Timely delivery of delay-sensitive information over dynamic, heterogeneous networks is increasingly essential for a range of interactive applications, such as industrial automation, self-driving vehicles, and augmented reality. However, most existing network control solutions target only average delay performance, falling short of providing strict End-to-End (E2E) peak latency guarantees. This paper addresses the challenge of reliably delivering packets within application-imposed deadlines by leveraging recent advancements in Multi-Agent Deep Reinforcement Learning (MA-DRL). After introducing the Delay-Constrained Maximum-Throughput (DCMT) dynamic network control problem, and highlighting the limitations of current solutions, we present a novel MA-DRL network control framework that leverages a centralized routing and distributed scheduling architecture.

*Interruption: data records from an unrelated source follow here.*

(** Or it is cut. *)
Lemma take_cut h pre cur s post sz :
  heap_ok h (pre ++ Blk cur s true :: post) →
  0 < sz < s → sz mod NODE_T_SIZE = 0 →
  ∃ h' pad rest, (let* h := split_back cur sz h in
         let* h := set_size cur sz h in set_status cur KMALLOC_RES h) = Ok h' ∧
    heap_ok h' (pre ++ Blk cur sz false :: Blk pad rest true :: post) ∧
    kerrno h' = kerrno h.
Proof.
  intros Hok Hsz Hszm. pose proof (heap_block _ _ _ _ Hok) as Hblk.
  cbn [b_addr b_size] in Hblk. destruct Hblk as (E & Hcp & Hca & Hs & Hsm & Hend & Hnx & Hk31).
  pose proof Hok as (Hb & Hke & Hbase & Hal & Hst & Hpos & Hlast & e & Hc & Hee).
  unfold NODE_T_SIZE in *. set (pad := cur + 16 + sz).
  assert (Hpad : pad + 16 ≤ cur + 16 + s) by (unfold pad; Z.div_mod_to_equations; lia).
  destruct (cut_spec h cur _ sz pad E) as (ns' & E' & E1 & E2 & E3 & E4);
    [done|lia|lia|simpl in *; lia|cbn [size]; lia| |].
  { cbn [next]. intros Hn0. destruct post as [|c post]; [done|]. cbn [first_addr] in *.
    apply chain_app in Hc as [_ (_ & _ & _ & He & (Ec & _))].
    cbn [first_addr b_addr b_size] in He, Ec. eexists. split; [exact Ec|].
    unfold NODE_T_SIZE in *. lia. }
  rewrite E'. cbn [next prev] in *. unfold NODE_T_SIZE in E2.
  destruct (rest_size h pre cur s post sz e Hok Hc Hee) as [Hrest Hr]; [lia|lia|].
  fold pad in Hrest, Hr. rewrite <- Hrest, uint_small in E2 by exact Hr.
  set (rest := _ - pad - 16) in *.
  exists (with_nodes ns' h), pad, rest. split; [done|]. split; [|done].
  destruct (brk_range _ Hb) as (_ & Hlt & Hm). unfold PAGE_SIZE in Hm.
  apply (heap_ok_intro h _ _ _ (new_end post e (kheap_end h)) Hok); try done.
  - by apply first_addr_same.
  - destruct post as [|c post]; [rewrite cons_app; by apply ends_free_1|].
    rewrite cons_app, (cons_app _ (Blk pad rest true)). rewrite cons_app in Hlast.
    by eapply ends_free_post.
  - cbn [nodes with_nodes].
    refine (cut_chain (nodes h) ns' pre cur s true sz false post e (kheap_end h) Hc _ _ _ _ _ _ _ _
      E1 E2 E3 E4); unfold NODE_T_SIZE; try done; try lia; try (rewrite Hst; done).
    rewrite Hke. Z.div_mod_to_equations. lia.
  - cbn [kheap_end with_nodes]. destruct post; cbn [new_end]; lia.
Qed.

Lemma take_spec h pre cur s post sz :
  heap_ok h (pre ++ Blk cur s true :: post) →
  0 < sz ≤ s → sz mod NODE_T_SIZE = 0 → (post = [] → sz + PAGE_SIZE ≤ s) →
  ∃ h' bs', (let* h := split_back cur sz h in
             let* h := set_size cur sz h in set_status cur KMALLOC_RES h) = Ok h' ∧
    heap_ok h' bs' ∧ kerrno h' = kerrno h ∧
    allocated bs' = allocated pre ++ (cur + NODE_T_SIZE, sz) :: allocated post.
Proof.
  intros Hok Hsz Hszm Hlastsz. destruct (Z.eq_dec s sz) as [->|Hne].
  - destruct (take_exact h pre cur post sz Hok) as (h' & E & Hok' & He).
    { lia. }
    { intros ->. specialize (Hlastsz eq_refl). unfold PAGE_SIZE in *. lia. }
    exists h', (pre ++ Blk cur sz false :: post). by rewrite allocated_app.
  - destruct (take_cut h pre cur s post sz Hok) as (h' & pad & rest & E & Hok' & He);
      [lia|done|].
    exists h', (pre ++ Blk cur sz false :: Blk pad rest true :: post).
    by rewrite allocated_app.
Qed.

(** What a call of [kmalloc] leaves: no memory, or one more allocated block. *)
Definition malloc_post (bs : list block) (h : kheap) (sz p : Z) (h' : kheap) : Prop :=
  ∃ bs', heap_ok h' bs' ∧
    ((p = 0 ∧ kerrno h' = ENOMEM ∧ allocated bs' = allocated bs) ∨
     (p ≠ 0 ∧ p mod NODE_T_SIZE = 0 ∧ ∃ l1 l2, allocated bs = l1 ++ l2 ∧
        allocated bs' = l1 ++ (p, sz) :: l2)).

Lemma find_node_spec fuel h pre suf sz :
  heap_ok h (pre ++ suf) → suf ≠ [] → 0 < sz ≤ 2 ^ 30 → sz mod NODE_T_SIZE = 0 →
  (length suf < fuel)%nat →
  ∃ p h', find_node fuel (first_addr suf 0) sz NODE_T_SIZE h = Ok (p, h') ∧
    malloc_post (pre ++ suf) h sz p h'.
Proof.
  revert h pre suf. induction fuel as [|fuel IH]; intros h pre suf Hok Hne Hsz Hszm Hf; [lia|].
  destruct suf as [|[cur s f] post]; [done|]. cbn [first_addr b_addr find_node].
  pose proof (heap_block _ _ _ _ Hok) as (_ & Hcp & Hca & _). cbn [b_addr] in *.
  replace (cur =? 0) with false by lia.
  destruct (enlarge_spec h pre cur s f post sz Hok Hsz)
    as (ok & h1 & s1 & -> & Hok1 & Hno & Hbig).
  assert (Hall : allocated (pre ++ Blk cur s1 f :: post) = allocated (pre ++ Blk cur s f :: post)
    ∨ post = [] ∧ f = false).
  { destruct post as [|c post].
    - destruct f; [left|by right]. by rewrite !allocated_app.
    - left. pose proof (heap_block _ _ _ _ Hok1) as (E1 & _).
      (* the size of an inner block is given by its neighbours *)
      destruct Hok as (_ & _ & _ & _ & _ & _ & _ & e & Hc & _).
      destruct Hok1 as (_ & _ & _ & _ & _ & _ & _ & e1 & Hc1 & _).
      apply chain_app in Hc as [_ (_ & _ & _ & He & _)].
      apply chain_app in Hc1 as [_ (_ & _ & _ & He1 & _)].
      cbn [first_addr b_addr b_size] in *. replace s1 with s by lia. done. }
  assert (Hall' : allocated (pre ++ Blk cur s1 f :: post)
    = allocated (pre ++ Blk cur s f :: post)).
  { destruct Hall as [|[-> ->]]; [done|]. exfalso.
    destruct Hok as (_ & _ & _ & _ & _ & _ & (bs0 & b & Hbs & Hfr) & _).
    apply app_inj_tail in Hbs as [_ <-]. done. }
  clear Hall. cbn [rbind]. destruct ok; cbn [negb].
  2:{ exists 0, h1. split; [done|]. eexists. split; [exact Hok1|]. left. auto. }
  pose proof (heap_block _ _ _ _ Hok1) as (E & _ & _ & Hs & Hsm & Hend & Hnx & Hk31).
  cbn [b_addr b_size] in *. rewrite (node_ok _ _ _ E). cbn [rbind status size next].
  assert (Hnextcase : (status_of (Blk cur s1 f) = KMALLOC_RES ∨ s1 < sz) →
    ∃ p h', find_node fuel (first_addr post 0) sz NODE_T_SIZE h1 = Ok (p, h') ∧
      malloc_post (pre ++ Blk cur s f :: post) h sz p h').
  { intros Hskip. destruct post as [|c post].
    - exfalso. specialize (Hbig eq_refl eq_refl). unfold PAGE_SIZE in Hbig.
      destruct Hskip as [Hst|]; [|lia].
      destruct Hok1 as (_ & _ & _ & _ & _ & _ & (bs0 & b & Hbs & Hfr) & _).
      apply app_inj_tail in Hbs as [_ <-]. cbn [b_free] in Hfr. by rewrite Hfr in Hst.
    - rewrite cons_app in Hok1, Hall'.
      destruct (IH h1 (pre ++ [Blk cur s1 f]) (c :: post) Hok1) as (p & h' & E' & Hp);
        [done|done|done|cbn [length] in *; lia|].
      exists p, h'. split; [exact E'|]. unfold malloc_post in *. by rewrite <- Hall'. }
  destruct (Z.eqb_spec (status_of (Blk cur s1 f)) KMALLOC_RES) as [Est|Est]; [by apply Hnextcase; left|].
  assert (Hpad : u32 (cur + NODE_T_SIZE * NODE_T_SIZE) mod NODE_T_SIZE = 0).
  { unfold NODE_T_SIZE in *. simpl in Hk31. rewrite uint_small by (simpl; lia).
    change (16 * 16) with (16 * 16). by rewrite Z_mod_plus_full. }
  rewrite Hpad. cbn [negb]. change (negb (0 =? 0)) with false. cbv iota.
  rewrite Z.add_0_r. simpl in Hsz. rewrite (uint_small 32 sz) by (simpl; lia).
  destruct (Z.ltb_spec s1 sz); [apply Hnextcase; by right|].
  unfold pad_front. change (negb (0 =? 0)) with false. cbn [andb rbind].
  assert (f = true) as -> by (destruct f; [done|by destruct Est]).
  destruct (take_spec h1 pre cur s1 post sz Hok1) as (h2 & bs2 & E2 & Hok2 & He2 & Hal2);
    [lia|done|by apply Hbig|].
  exists (u32 (cur + NODE_T_SIZE)), h2. split.
  { destruct (split_back cur sz h1) as [h3| | |]; try done. cbn [rbind] in *.
    destruct (set_size cur sz h3) as [h4| | |]; try done. cbn [rbind] in *. by rewrite E2. }
  unfold NODE_T_SIZE in *. simpl in Hk31. rewrite uint_small by (simpl; lia).
  exists bs2. split; [exact Hok2|right]. split; [lia|]. split.
  { replace (cur + 16) with (cur + 1 * 16) by lia. by rewrite Z_mod_plus_full. }
  exists (allocated pre), (allocated post). split; [|exact Hal2].
  by rewrite allocated_app.
Qed.

Lemma round_up_node sz : 0 < sz ≤ 2 ^ 30 - 16 →
  sz ≤ round_up sz NODE_T_SIZE < sz + 16 ∧ round_up sz NODE_T_SIZE mod NODE_T_SIZE = 0.
Proof.
  intros Hsz. unfold round_up, NODE_T_SIZE. simpl in Hsz.
  rewrite (land_ones_mod sz 4) by done. change (2 ^ 4) with 16.
  destruct (Z.eqb_spec (sz mod 16) 0); cbn [negb]; [lia|].
  rewrite uint_small, Z.rem_mod_nonneg by (simpl; lia). Z.div_mod_to_equations. lia.
Qed.

Lemma kmalloc_correct fuel h bs sz :
  heap_ok h bs → 0 < sz ≤ 2 ^ 30 - 16 → (length bs < fuel)%nat →
  ∃ p h' bs', kmalloc fuel sz h = Ok (p, h') ∧ heap_ok h' bs' ∧
    ((p = 0 ∧ kerrno h' = ENOMEM ∧ allocated bs' = allocated bs) ∨
     (let n := round_up sz NODE_T_SIZE in
      p mod 16 = 0 ∧ sz ≤ n ∧ kheap_start h' < p ∧ p + n ≤ kheap_end h' ∧
      allocated bs' ≡ₚ (p, n) :: allocated bs ∧
      ∀ q k, (q, k) ∈ allocated bs → q + k + NODE_T_SIZE ≤ p ∨ p + n + NODE_T_SIZE ≤ q)).
Proof.
  intros Hok Hsz Hf.
  destruct (round_up_node sz Hsz) as [Hr Hrm]. set (n := round_up sz NODE_T_SIZE) in *.
  pose proof Hok as (Hb & _ & _ & _ & Hst & Hpos & _).
  unfold kmalloc, kmalloc_a, do_kmalloc. replace (sz =? 0) with false by lia.
  change (round_up NODE_T_SIZE NODE_T_SIZE) with NODE_T_SIZE. fold n.
  unfold init_kheap. replace (kheap_start h =? 0) with false by lia. cbn [rbind negb].
  rewrite <- Hst.
  destruct (find_node_spec fuel h [] bs n) as (p & h' & E & bs' & Hok' & Hcase);
    [done|intros ->; simpl in Hst; lia|simpl in *; lia|done|done|].
  cbn [app] in Hcase. exists p, h', bs'. split; [exact E|]. split; [done|].
  destruct Hcase as [|(Hp & Hpm & l1 & l2 & El & El')]; [by left|right].
  cbv zeta. fold n. split; [done|]. split; [lia|].
  pose proof Hok' as (_ & _ & _ & _ & Hst' & _ & _ & e & Hc & Hee).
  assert (Hfa : first_addr bs' e = kheap_start h').
  { rewrite <- Hst'. destruct bs'; [|done]. simpl in El'. by destruct l1. }
  destruct (allocated_range _ _ _ _ _ p n Hc) as [Hlo Hhi].
  { rewrite El'. set_solver. }
  unfold NODE_T_SIZE in *. split; [lia|]. split; [lia|]. split.
  { rewrite El, El'. symmetry. apply Permutation_middle. }
  intros q k Hq. rewrite El in Hq.
  apply (allocated_disjoint _ _ _ _ _ l1 l2 p n q k Hc El' Hq).
Qed.

(** C11: [kmalloc] on a well-formed heap (a doubly linked list of headers whose
    blocks fill the heap in order, the last one free): the search ends, the heap
    is well-formed again, and either it returned [NULL] with [ENOMEM] and the
    allocated blocks are the same, or it returned a multiple of 16 that is the
    address of one more allocated block, of the size asked for rounded up to 16;
    this block lies inside the heap and overlaps no block that was allocated, nor
    does any header. *)
Theorem kmalloc_spec fuel h bs sz
    (Hok : heap_ok h bs) (Hsz : 0 < sz ≤ 2 ^ 30 - 16) (Hf : (length bs < fuel)%nat) :
  ∃ p h' bs', kmalloc fuel sz h = Ok (p, h') ∧ heap_ok h' bs' ∧
    ((p = 0 ∧ kerrno h' = ENOMEM ∧ allocated bs' = allocated bs) ∨
     (let n := round_up sz NODE_T_SIZE in
      p mod 16 = 0 ∧ sz ≤ n ∧ kheap_start h' < p ∧ p + n ≤ kheap_end h' ∧
      allocated bs' ≡ₚ (p, n) :: allocated bs ∧
      ∀ q k, (q, k) ∈ allocated bs → q + k + NODE_T_SIZE ≤ p ∨ p + n + NODE_T_SIZE ≤ q)).
Proof. by apply kmalloc_correct. Qed.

The proposed framework leverages critical networking domain knowledge for the design of effective MA-DRL strategies based on the Multi-Agent Deep Deterministic Policy Gradient (MADDPG) technique, where centralized routing and distributed scheduling agents dynamically assign paths and schedule packet transmissions according to packet lifetimes, thereby maximizing on-time packet delivery. The generality of the proposed framework allows integrating both data-driven \blue{Deep Reinforcement Learning (DRL)} agents and traditional rule-based policies in order to strike the right balance between performance and learning complexity. Our results confirm the superiority of the proposed framework with respect to traditional stochastic optimization-based approaches and provide key insights into the role and interplay between data-driven DRL agents and new rule-based policies for both efficient and high-performance control of latency-critical services.

翻译：在动态异构网络中及时传输延迟敏感信息对于工业自动化、自动驾驶汽车和增强现实等一系列交互式应用日益重要。然而，现有网络控制方案大多仅针对平均延迟性能进行优化，无法提供严格的端到端峰值延迟保障。本文通过利用多智能体深度强化学习的最新进展，解决了在应用规定时限内可靠传输数据包的挑战。在引入延迟约束最大吞吐量动态网络控制问题并指出当前解决方案的局限性后，我们提出了一种新颖的多智能体深度强化学习网络控制框架，该框架采用集中式路由与分布式调度架构。所提出的框架利用关键网络领域知识，基于多智能体深度确定性策略梯度技术设计了有效的多智能体深度强化学习策略，其中集中式路由与分布式调度智能体根据数据包生存期动态分配路径并调度数据包传输，从而最大化准时数据包交付率。该框架的通用性允许同时集成数据驱动的深度强化学习智能体与传统基于规则的策略，以在性能与学习复杂度之间取得最佳平衡。实验结果证实了所提框架相对于传统基于随机优化的方法的优越性，并为数据驱动的深度强化学习智能体与新型基于规则的策略在延迟关键型服务的高效高性能控制中的作用与相互作用提供了关键见解。